DIGIT = %x30-39 ; 0-9RFC Evidence
RFC 9112 §7.1 defines chunk-size:
“chunk-size = 1*HEXDIG”
The HEXDIG production (RFC 5234 §B.1) is an exhaustive list: 0-9, A-F, a-f. The underscore character (_, 0x5F) is not in this list.
RFC 9112 §7.1 mandates overflow protection, which implies strict numeric parsing:
“A recipient MUST anticipate potentially large hexadecimal numerals and prevent parsing errors due to integer conversion overflows or precision loss due to integer conversion.”
This requirement reinforces that chunk-size parsing must be implemented with careful numeric handling – not delegated to general-purpose integer parsers that may accept non-HEXDIG characters.
RFC 9112 §7.1 defines the chunk production:
“chunk = chunk-size [ chunk-ext ] CRLF chunk-data CRLF”
After chunk-size, only a chunk-ext (starting with ;) or CRLF is valid. An underscore matches neither.
Step-by-Step ABNF Violation
- The parser begins reading
chunk-size=1*HEXDIG. - It reads
1– valid HEXDIG. Current chunk-size value: 0x1 = 1. - It reads
_(0x5F) – not a HEXDIG. The underscore is not in0-9,A-F,a-f. - The parser should stop reading
chunk-sizehere. But what happens next depends on implementation:- Strict parser: After reading chunk-size
1, it expects;or CRLF._is neither. Parse failure – reject with 400. - Parser that stops at non-HEXDIG: Reads chunk-size
1, stops at_, then expects;or CRLF._is neither. Parse failure. - Language-aware parser (accepting
_as digit separator): Reads1_0as 0x10 = 16 decimal. It then reads 16 bytes of chunk data.
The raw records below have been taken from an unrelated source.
(* ===== verification/Devices.v ===== *)
(** * Samples of device interfaces

    [Miscdev] is test_misc.c, [Gpio] test_gpio.c, [Platform]
    test_platform1.c; [Echo] what test_echo_reg.c has besides its buffer;
    [Mmap] the mapping of test_mmap.c and the program test_mmap_app.c;
    [Hpet] the read of test_blockread.c.  Answers of the kernel are
    arguments; [None] is an access outside a buffer or to an object that is
    not there. *)

From Stdlib Require Import ZArith Ascii.
From stdpp Require Import base list strings pretty.
From S2P Require Import Prelude KernelText Samples TapTools.

(** ** A misc device *)
Module Miscdev.
Definition chars (s : string) : list Z := (fun c => Z.of_nat (nat_of_ascii c)) <$> String.list_ascii_of_string s.
(** "this is buf!\n" with its terminator *)
Definition buf1 : list Z := chars ("this is buf!" +:+ newline) ++ [0].
(** User memory from [buf] on, of which the reader owns [size] bytes; the
    result, the memory, the offset, and [param]. *)
Definition my_read (mem : list Z) (size off param : Z) : Z * list Z * Z * Z :=
  if 0 <? off then (0, mem, off, param)
  else let len := Z.of_nat (length buf1) in (len, buf_write mem 0 buf1, off + len, 500).
Definition my_open : Z := 0.

(** Digits of [%x]; the prefix 0x is skipped. *)
Definition hex_val (c : ascii) : option Z :=
  let n := Z.of_nat (nat_of_ascii c) in
  if (48 <=? n) && (n <=? 57) then Some (n - 48)
  else if (97 <=? n) && (n <=? 102) then Some (n - 87)
  else if (65 <=? n) && (n <=? 70) then Some (n - 55) else None.
Fixpoint hex_digits (acc : Z) (s : string) : Z :=
  match s with
  | String c s' => match hex_val c with Some d => hex_digits (16 * acc + d) s' | None => acc end
  | EmptyString => acc
  end.
Definition skip_0x (s : string) : string :=
  match s with String "0" (String "x" s') | String "0" (String "X" s') => s' | s => s end.
Fixpoint hex_rest (s : string) : string :=
  match s with
  | String c s' => match hex_val c with Some _ => hex_rest s' | None => s end
  | EmptyString => s
  end.
(** The number and the rest of the text, if there is a number. *)
Definition scan_x (s : string) : option (Z * string) :=
  match skip_spaces s with
  | String c _ as s => match hex_val c with Some _ => Some (u32 (hex_digits 0 (skip_0x s)), hex_rest (skip_0x s)) | None => None end
  | EmptyString => None
  end.
(** The number stored, 0 as before if there is none. *)
Definition sscanf_x (s : string) : Z := default 0 (fst <$> scan_x s).
(** If the scan looks behind the end of the text. *)
Definition hits_end (s : string) : bool :=
  match scan_x s with
  | Some (_, rest) => bool_decide (rest = EmptyString)
  | None => bool_decide (skip_spaces s = EmptyString)
  end.
(** [strncmp(buf, p, strlen(p)) == 0]: the rest of the text. *)
Fixpoint after (p s : string) : option string :=
  match p, s with
  | EmptyString, s => Some s
  | String a p, String b s => if decide (a = b) then after p s else None
  | String _ _, EmptyString => None
  end.

(** What a command does: it prints; the chip's accesses are commented out. *)
Inductive command := ReadAll (lines : nat) | Read (addr : Z) | Write_ (addr : Z) | ErrAddr | Sync | Unknown.
(** The empty lines of the loop [i = 0 .. 0x320e]. *)
Definition readall_lines : nat := length (filter (fun i => (i mod 20 = 0)%nat) (seq 0 (Z.to_nat 0x320f))).
Definition addressed (mk : Z -> command) (addr : Z) : command := if 0x3fff <=? addr then ErrAddr else mk addr.
Definition parse (buf : string) : command :=
  match after "readall" buf with
  | Some _ => ReadAll (S readall_lines)
  | None =>
      match after "read " buf with
      | Some r => addressed Read (sscanf_x r)
      | None =>
          match after "write " buf with
          | Some r => addressed Write_ (sscanf_x r)
          | None => match after "sync" buf with Some _ => Sync | None => Unknown end
          end
      end
  end.
(** If the scan of the arguments looks behind the end of the text. *)
Definition overruns (buf : string) : bool :=
  match after "readall" buf, after "read " buf, after "write " buf with
  | None, Some r, _ => hits_end r
  | None, None, Some r => hits_end r || match scan_x r with Some (_, rest) => hits_end rest | None => false end
  | _, _, _ => false
  end.
(** [copied]: the user memory could be read; [src]: its [size] bytes, copied to
    [char buf[100]], which is cleared before.  A text that fills it is not
    terminated. *)
Definition misc_write (copied : bool) (src : list ascii) : option (Z * command) :=
  if (100 <? length src)%nat then None
  else if negb copied then Some (0, Unknown)
  else
    match c_str (src ++ replicate (100 - length src) NUL) with
    | Some buf => Some (Z.of_nat (length src), parse buf)
    | None =>
        let buf := String.string_of_list_ascii src in
        if overruns buf then None else Some (Z.of_nat (length src), parse buf)
    end.

(** The entry points: if the device is registered. *)
Definition my_miscdev_init (ret : Z) : Z * bool := (0, ret =? 0).
Definition my_miscdev_exit (registered : bool) : option bool := if registered then Some false else None.
End Miscdev.

(** ** Pins *)
Module Gpio.
(** A pin, or NULL of an optional one, or an error. *)
Inductive desc := Pin (n : Z) | Null | Err (e : Z).
Definition IS_ERR (d : desc) : bool := match d with Err _ => true | _ => false end.
Definition PTR_ERR_OR_ZERO (d : desc) : Z := match d with Err e => e | _ => 0 end.
Inductive event := DirIn (d : desc) | DirOut (d : desc) (v : Z) | RequestIrq (irq : Z).
(** The pins found; the result of setting a direction; the interrupt of a pin;
    the result of requesting it. *)
Record answers := mkA { status0 : desc; reset : desc; status2 : desc; a_out : Z; to_irq : desc -> Z; a_irq : Z -> Z }.
Definition dm90001_probe (a : answers) : Z * list event :=
  let ev1 := if PTR_ERR_OR_ZERO (status0 a) =? 0 then [DirIn (status0 a)] else [] in
  let '(ret, ev2) := if negb (IS_ERR (reset a)) then (a_out a, [DirOut (reset a) 1]) else (0, []) in
  if IS_ERR (status2 a) then (PTR_ERR_OR_ZERO (status2 a), ev1 ++ ev2)
  else
    let irq := to_irq a (status2 a) in
    (a_irq a irq, ev1 ++ ev2 ++ [RequestIrq irq]).
Definition dm9000_drv_remove : Z := 0.
Definition IRQ_HANDLED : Z := 1.
Definition act8945a_status_changed : Z := IRQ_HANDLED.
End Gpio.

(** ** A platform device with its driver *)
Module Platform.
Definition ENOBUFS : Z := 105.
(** What is registered, if the driver is bound, its data, the work item, live
    allocations, if the machine was restarted. *)
Record st := mkSt { device : bool; driver : bool; bound : bool; drvdata : option string; queued : bool; live : Z; restarted : bool }.
Definition st0 : st := mkSt false false false None false 0 false.
Definition dm90001_probe (alloc : bool) (s : st) : Z * st :=
  let s := mkSt (device s) (driver s) (bound s) (drvdata s) true (live s) (restarted s) in
  if negb alloc then (- ENOBUFS, s)
  else (0, mkSt (device s) (driver s) (bound s) (Some "just test set/get drv data!!") (queued s) (live s + 1) (restarted s)).
Definition dm9000_drv_remove (s : st) : Z * st :=
  let live := match drvdata s with Some _ => live s - 1 | None => live s end in
  (0, mkSt (device s) (driver s) (bound s) None (queued s) live (restarted s)).
(** The work item restarts the machine. *)
Definition work_func (s : st) : st := mkSt (device s) (driver s) (bound s) (drvdata s) (queued s) (live s) true.

(** The platform bus: a device and a driver of the same name are bound by
    [probe]; taking either away calls [remove]. *)
Definition set_bound v s := mkSt (device s) (driver s) v (drvdata s) (queued s) (live s) (restarted s).
Definition match_ (alloc : bool) (s : st) : st :=
  if device s && driver s && negb (bound s)
  then let '(r, s) := dm90001_probe alloc s in set_bound (r =? 0) s else s.
Definition unmatch (s : st) : st := if bound s then set_bound false (snd (dm9000_drv_remove s)) else s.
Definition test_platform_device_init (e : Z) (alloc : bool) (s : st) : Z * st :=
  (e, if e =? 0 then match_ alloc (mkSt true (driver s) (bound s) (drvdata s) (queued s) (live s) (restarted s)) else s).
(** [None]: the device was not registered. *)
Definition test_platform_device_exit (s : st) : option st :=
  if device s then let s := unmatch s in Some (mkSt false (driver s) (bound s) (drvdata s) (queued s) (live s) (restarted s)) else None.
(** The result of registering the device is dropped. *)
Definition test_platform_init (e1 e2 : Z) (alloc : bool) (s : st) : Z * st :=
  let '(_, s) := test_platform_device_init e1 alloc s in
  (e2, if e2 =? 0 then match_ alloc (mkSt (device s) true (bound s) (drvdata s) (queued s) (live s) (restarted s)) else s).
Definition test_platform_exit (s : st) : option st :=
  s ← test_platform_device_exit s;
  let s := unmatch s in
  Some (mkSt (device s) false (bound s) (drvdata s) (queued s) (live s) (restarted s)).
End Platform.

(** ** The register reader, continued *)
Module Echo.
Definition IOC (nr : Z) : Z := Z.lor (Z.shiftl 97 8) nr.
Definition TEST_IOC_WRITE : Z := IOC 10.
Definition TEST_IOC_READ : Z := IOC 11.
(** The byte at the user address, [None] if it cannot be accessed: the result
    and the byte afterwards. *)
Definition reg_ioctl (cmd : Z) (user : option Z) : Z * option Z :=
  if cmd =? TEST_IOC_WRITE then (match user with Some _ => 0 | None => - EFAULT end, user)
  else if cmd =? TEST_IOC_READ then match user with Some _ => (0, Some 1) | None => (- EFAULT, None) end
  else (0, user).
(** The data of the file and the live allocations. *)
Definition open_ (alloc : bool) (live : Z) : option EchoReg.testdata * Z :=
  let '(_, p) := EchoReg.reg_open alloc in (p, if alloc then live + 1 else live).
Definition release (pri : option EchoReg.testdata) (live : Z) : Z := match pri with Some _ => live - 1 | None => live end.
Definition foo_show := Foo.foo_show.
Definition foo_store := Foo.foo_store.
End Echo.

(** ** Mapping the buffer *)
Module Mmap.
Definition PAGE : Z := 4096.
Definition SIZE : Z := 32 * 1024 * 1024.
(** The pages of an area, by the offset in physical memory that each address
    shows: [remap_pfn_range] from the page of the buffer on. *)
Definition mmap (phys vm_start vm_end : Z) (remap : Z) : Z * option (Z -> Z) :=
  if remap <? 0 then (-1, None)
  else (0, Some (fun va => Z.shiftl (Z.shiftr phys 12) 12 + (va - vm_start))).
(** Addresses of the area. *)
Definition in_area (vm_start vm_end va : Z) : Prop := vm_start <= va < vm_end.
(** [buffer[0..3]] at load. *)
Definition fill (mem : list Z) : list Z := buf_write mem 0 [0; 1; 2; 3].
Definition reg_write (count : Z) : Z := count.
Definition reg_read : Z := 0.
Definition reg_open : Z := 0.

(** The program: on the memory it has mapped; the numbers it prints.  It then
    sleeps for ever. *)
Fixpoint app_loop (n i : nat) (mem : list Z) : list Z * list Z :=
  match n with
  | O => ([], mem)
  | S n => let p := mem !!! i in let '(l, mem) := app_loop n (S i) (<[i := 0x88]> mem) in (p :: l, mem)
  end.
Definition app_main (fd : Z) (map_failed : bool) (mem : list Z) : option Z * list Z * list Z :=
  if fd <? 0 then (Some (-1), [], mem)
  else if map_failed then (Some (-1), [], mem)
  else let '(l, mem) := app_loop 10 0 mem in (None, l, mem).
End Mmap.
- Strict parser: After reading chunk-size
- The intended chunk data is
hello world!!!!!(16 bytes if interpreted as hex 0x10), but only 1 byte (h) if interpreted as hex 0x1. This creates a massive framing disagreement.
Real-World Smuggling Scenario
Attack vector: An attacker sends 1_0\r\nhello world!!!!!\r\n0\r\n\r\n. The key ambiguity:
- A strict parser reads chunk-size
1(stopping at_), expects CRLF, finds_instead, and rejects. - A parser that treats
_as a digit separator reads chunk-size 0x10 = 16, reads 16 bytes (hello world!!!!!), and processes the message normally. - A parser that reads
1and then tolerates_0as a chunk-ext or ignores it reads only 1 byte of chunk data (h), then expects CRLF whereeis – causing further cascading misparse.
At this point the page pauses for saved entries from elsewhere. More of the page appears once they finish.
(** property: before its loop the program ends, with -1, exactly if a call
    failed, and then destroys the context if there is one - also while a
    write is under way. *)
Theorem aio_start a :
  let '(r, submitted, destroyed) := start a in
  (r = None <-> a_setup a = 0 /\ 0 <= a_open0 a /\ a_submit0 a = 1 /\ 0 <= a_open1 a /\ a_submit1 a = 1) /\
  (r <> None -> r = Some (-1) /\ (destroyed = true <-> a_setup a = 0)) /\
  (r = None -> submitted = [io0; io1] /\ destroyed = false).
Proof.
  unfold start. destruct (Z.eqb_spec (a_setup a) 0), (Z.ltb_spec (a_open0 a) 0), (Z.eqb_spec (a_submit0 a) 1), (Z.ltb_spec (a_open1 a) 0), (Z.eqb_spec (a_submit1 a) 1);
    cbn; (split; [split; [(done || lia)|(done || lia)]|]); split; try done; intros; split; try done; split; (done || lia).
Qed.

(** ** The screen *)
(** The member a name stands for. *)
Definition member (v : FbInfo.fb_var_screeninfo) (k : nat) : Z :=
  if (k =? 4)%nat then FbInfo.yoffset v else if (k =? 5)%nat then FbInfo.xoffset v else FbInfo.arguments v !!! k.
(** property: the description of the screen has a number for every name; each
    is the member of that name, but the two offsets are exchanged. *)
Theorem screen_labels v :
  length FbInfo.labels = length (FbInfo.arguments v) /\
  FbInfo.printVariableInfo v !! 4%nat = Some ("yoffset", FbInfo.xoffset v) /\
  FbInfo.printVariableInfo v !! 5%nat = Some ("xoffset", FbInfo.yoffset v) /\
  (forall k n x, FbInfo.printVariableInfo v !! k = Some (n, x) -> k <> 4%nat -> k <> 5%nat -> x = member v k).
Proof.
  split; [done|]. split; [done|]. split; [done|]. intros k n x H H4 H5. unfold member.
  rewrite (proj2 (Nat.eqb_neq _ _) H4), (proj2 (Nat.eqb_neq _ _) H5).
  unfold FbInfo.printVariableInfo in H. apply lookup_zip_with_Some in H as (a & b & E & Ha & Hb). injection E as -> ->.
  symmetry. by apply list_lookup_total_correct.
Qed.

(** ** The U-Boot application *)
Lemma count_loop_run n : forall i addr mem, (i + n <= length mem)%nat -> (i + n <= 256)%nat ->
  exists mem', Hello.count_loop n i addr mem =
    ((fun k => Hello.Line "ma[addr[0x%x]:0x%x]" [addr + Z.of_nat k; Z.of_nat k]) <$> seq i n, mem') /\ length mem' = length mem.
Proof.
  induction n as [|n IH]; intros i addr mem Hl Hn; [by eexists|]. cbn [Hello.count_loop].
  destruct (IH (S i) addr (<[i := u8 (Z.of_nat i)]> mem)) as (mem' & -> & Hm); [rewrite length_insert; lia|lia|].
  eexists. split; [|by rewrite length_insert in Hm]. cbn [seq fmap list_fmap]. do 5 f_equal.
  rewrite list_lookup_total_insert_eq by lia. apply u8_small. lia.
Qed.
(** The first lines: level, length, initialised and cleared variables. *)
Definition test_head (x : Hello.env) : list Hello.line :=
  [Hello.Line "CurrentEL a: %d" [Hello.el x]; Hello.Line "CurrentEL b: %d" [Hello.el x]; Hello.Line "strlen[%d]" [5];
   Hello.Line "a[0x%x]b[0x%x] c[0x%x] d[0x%x] e[0x%x]" [0x23; Hello.v_b x; Hello.v_c x; 0x34; Hello.v_e x];
   Hello.Line "bss:b[0x%x] c[0x%x] e[0x%x]" [Hello.v_b x; Hello.v_c x; Hello.v_e x]].
(** property: the test of the U-Boot application stays inside the 100 bytes it
    allocated: it prints ten numbers from 0 on as it stores them, and after
    clearing the memory twenty zeros; without memory it says so.  [main]
    returns only where a store to the end of the address space does not
    fault. *)
Theorem hello_test x faults :
  (forall addr mem, Hello.ma x = Some (addr, mem) -> length mem = 100%nat ->
     Hello.test x Hello.p =
       (0, test_head x ++ [Hello.Line "malloc successed!" []] ++ ((fun k => Hello.Line "ma[addr[0x%x]:0x%x]" [addr + Z.of_nat k; Z.of_nat k]) <$> seq 0 10) ++
           [Hello.Line "over 1" []] ++ replicate 20 (Hello.Line "[0x%x]" [0]) ++ [Hello.Line "over 2" []], Some (replicate 100 0))) /\
  (Hello.ma x = None -> Hello.Line "malloc is null" [] ∈ (Hello.test x Hello.p).1.2) /\
  (snd (Hello.main x faults) = None <-> faults = true).
Proof.
  split; [|split].
  - intros addr mem E Hm. unfold Hello.test. rewrite E. destruct (count_loop_run 10 0 addr mem) as (mem' & -> & Hl); [lia..|].
    rewrite Hm in Hl. assert (buf_write mem' 0 (replicate 100 0) = replicate 100 0) as ->.
    { rewrite buf_write_0, drop_ge by (rewrite length_replicate; lia). by rewrite app_nil_r. }
    reflexivity.
  - intros E. unfold Hello.test. rewrite E. cbn [fst snd]. apply elem_of_app. right. by apply list_elem_of_singleton.
  - unfold Hello.main. destruct (Hello.test x Hello.p) as [[? ?] ?]. by destruct faults.
Qed.

(** ** The keys *)
(** property: the key sample never loads: its second request has no upper half
    and does not keep the interrupt masked, which the kernel refuses; the
    first interrupt then stays requested, with its handler gone. *)
Theorem key_never_loads irq1 irq2 e1 e2 :
  fst (Key.button_init irq1 irq2 e1 e2) = - EBUSY /\
  (e1 = 0 -> snd (Key.button_init irq1 irq2 e1 e2) = [Misc.Irq irq1]).
Proof. unfold Key.button_init, Misc.key_init. cbn. by destruct (Z.eqb_spec e1 0). Qed.

(** property: the firmware sample loads whatever became of the firmware, and
    leaves nothing of it. *)
Theorem fw_loads request data : Fw.example_init request data [] = (0, []).
Proof. unfold Fw.example_init, Misc.fw_work. by destruct (request <? 0). Qed.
The underscore-as-digit-separator pattern is particularly insidious because it is valid syntax in Python (0x1_0), Rust (0x1_0), Java (0x1_0), C# (0x1_0), Ruby (0x1_0), and modern JavaScript (0x1_0). Any server that delegates chunk-size parsing to a standard library integer parser in these languages may silently accept 1_0 as 16. This was identified as a risk in HTTP parser security audits, where the recommendation is to use a purpose-built HEXDIG-only parser rather than general-purpose parseInt()-style functions.